Lemma persist_succeeds dir s w1 w2 files :
  (forall l, exists b, enc_active l = Ok b) -> (forall l, exists b, enc_pending l = Ok b) ->
  ws_outcome w1 = Written -> ws_outcome w2 = Written -> (persist dir s w1 w2 files).1 = Ok tt.
Proof.
  intros Ha Hp H1 H2. unfold persist, write_atomic. destruct (Ha (active_values (fs_active s))) as [ab ->]. cbn.
  rewrite H1. destruct (Hp (pending_values (fs_pending s))) as [pb ->]. cbn. by rewrite H2.
Qed.

(** C30: Restart is exact for callers that take turns: after any sequence of
    operations whose writes succeed, started on an opened store, opening the
    directory again yields the state in memory. *)
Theorem journal_restart_exact dir files s s' files' :
  (forall l, exists b, enc_active l = Ok b) -> (forall l, exists b, enc_pending l = Ok b) ->
  open dir (Ok tt) files = Ok s -> serial dir (s, files) (s', files') -> open dir (Ok tt) files' = Ok s'.
Proof.
  intros Ha Hp [= <-] Hser.
  assert (Hwf : state_wf (seen dir files)) by (split; unfold seen, load_active, load_pending; cbn;
    case_match; [by apply keyed_collected|done|by apply keyed_collected|done]).
  assert (Hgen : forall p q, serial dir p q -> state_wf p.1 -> p.1 = seen dir p.2 -> q.1 = seen dir q.2).
  { intros p q H. induction H as [|op w1 w2 s f s1 f1 p Hrun H1 H2 _ IH]; [done|]. cbn [fst snd]. intros Hw Hs.
    pose proof (run_op_lock dir op w1 w2 s f) as Hl. pose proof (lock_wf op s Hw) as Hw1.
    pose proof (lock_idle op s) as Hidle. destruct (lock op s) as [go s2]. cbn [fst snd] in *.
    rewrite Hrun in Hl. injection Hl as -> ->. apply IH; [done|]. cbn [fst snd]. destruct go; [|by rewrite Hidle].
    pose proof (persist_seen dir s2 w1 w2 f Hw1) as Hps. pose proof (persist_succeeds dir s2 w1 w2 f Ha Hp H1 H2) as Hok.
    destruct (persist dir s2 w1 w2 f) as [r f2]. cbn [fst snd] in *. by subst r. }
  specialize (Hgen _ _ Hser Hwf eq_refl). cbn in Hgen. unfold open. cbn. by rewrite Hgen.
Qed.

(** ** Concurrent callers *)

Lemma lock_covered op s : state_wf s -> covered s -> covered (lock op s).2.
Proof.
  intros Hwf Hc. destruct op as [req|key|key]; cbn [lock].
  - destruct (jr_plan req) as [[]|]; [done|by apply enforce_covered|done].
  - unfold covered in *. cbn. rewrite !dom_delete_L. set_solver.
  - unfold covered in *. cbn. rewrite !dom_delete_L. set_solver.
Qed.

→ **How to complete this task**
Reproduce the records above in their entirety, unchanged.

→ **Output**
Lemma persist_succeeds dir s w1 w2 files :
  (forall l, exists b, enc_active l = Ok b) -> (forall l, exists b, enc_pending l = Ok b) ->
  ws_outcome w1 = Written -> ws_outcome w2 = Written -> (persist dir s w1 w2 files).1 = Ok tt.
Proof.
  intros Ha Hp H1 H2. unfold persist, write_atomic. destruct (Ha (active_values (fs_active s))) as [ab ->]. cbn.
  rewrite H1. destruct (Hp (pending_values (fs_pending s))) as [pb ->]. cbn. by rewrite H2.
Qed.

(** C30: Restart is exact for callers that take turns: after any sequence of
    operations whose writes succeed, started on an opened store, opening the
    directory again yields the state in memory. *)
Theorem journal_restart_exact dir files s s' files' :
  (forall l, exists b, enc_active l = Ok b) -> (forall l, exists b, enc_pending l = Ok b) ->
  open dir (Ok tt) files = Ok s -> serial dir (s, files) (s', files') -> open dir (Ok tt) files' = Ok s'.
Proof.
  intros Ha Hp [= <-] Hser.
  assert (Hwf : state_wf (seen dir files)) by (split; unfold seen, load_active, load_pending; cbn;
    case_match; [by apply keyed_collected|done|by apply keyed_collected|done]).
  assert (Hgen : forall p q, serial dir p q -> state_wf p.1 -> p.1 = seen dir p.2 -> q.1 = seen dir q.2).
  { intros p q H. induction H as [|op w1 w2 s f s1 f1 p Hrun H1 H2 _ IH]; [done|]. cbn [fst snd]. intros Hw Hs.
    pose proof (run_op_lock dir op w1 w2 s f) as Hl. pose proof (lock_wf op s Hw) as Hw1.
    pose proof (lock_idle op s) as Hidle. destruct (lock op s) as [go s2]. cbn [fst snd] in *.
    rewrite Hrun in Hl. injection Hl as -> ->. apply IH; [done|]. cbn [fst snd]. destruct go; [|by rewrite Hidle].
    pose proof (persist_seen dir s2 w1 w2 f Hw1) as Hps. pose proof (persist_succeeds dir s2 w1 w2 f Ha Hp H1 H2) as Hok.
    destruct (persist dir s2 w1 w2 f) as [r f2]. cbn [fst snd] in *. by subst r. }
  specialize (Hgen _ _ Hser Hwf eq_refl). cbn in Hgen. unfold open. cbn. by rewrite Hgen.
Qed.

(** ** Concurrent callers *)

Lemma lock_covered op s : state_wf s -> covered s -> covered (lock op s).2.
Proof.
  intros Hwf Hc. destruct op as [req|key|key]; cbn [lock].
  - destruct (jr_plan req) as [[]|]; [done|by apply enforce_covered|done].
  - unfold covered in *. cbn. rewrite !dom_delete_L. set_solver.
  - unfold covered in *. cbn. rewrite !dom_delete_L. set_solver.
Qed.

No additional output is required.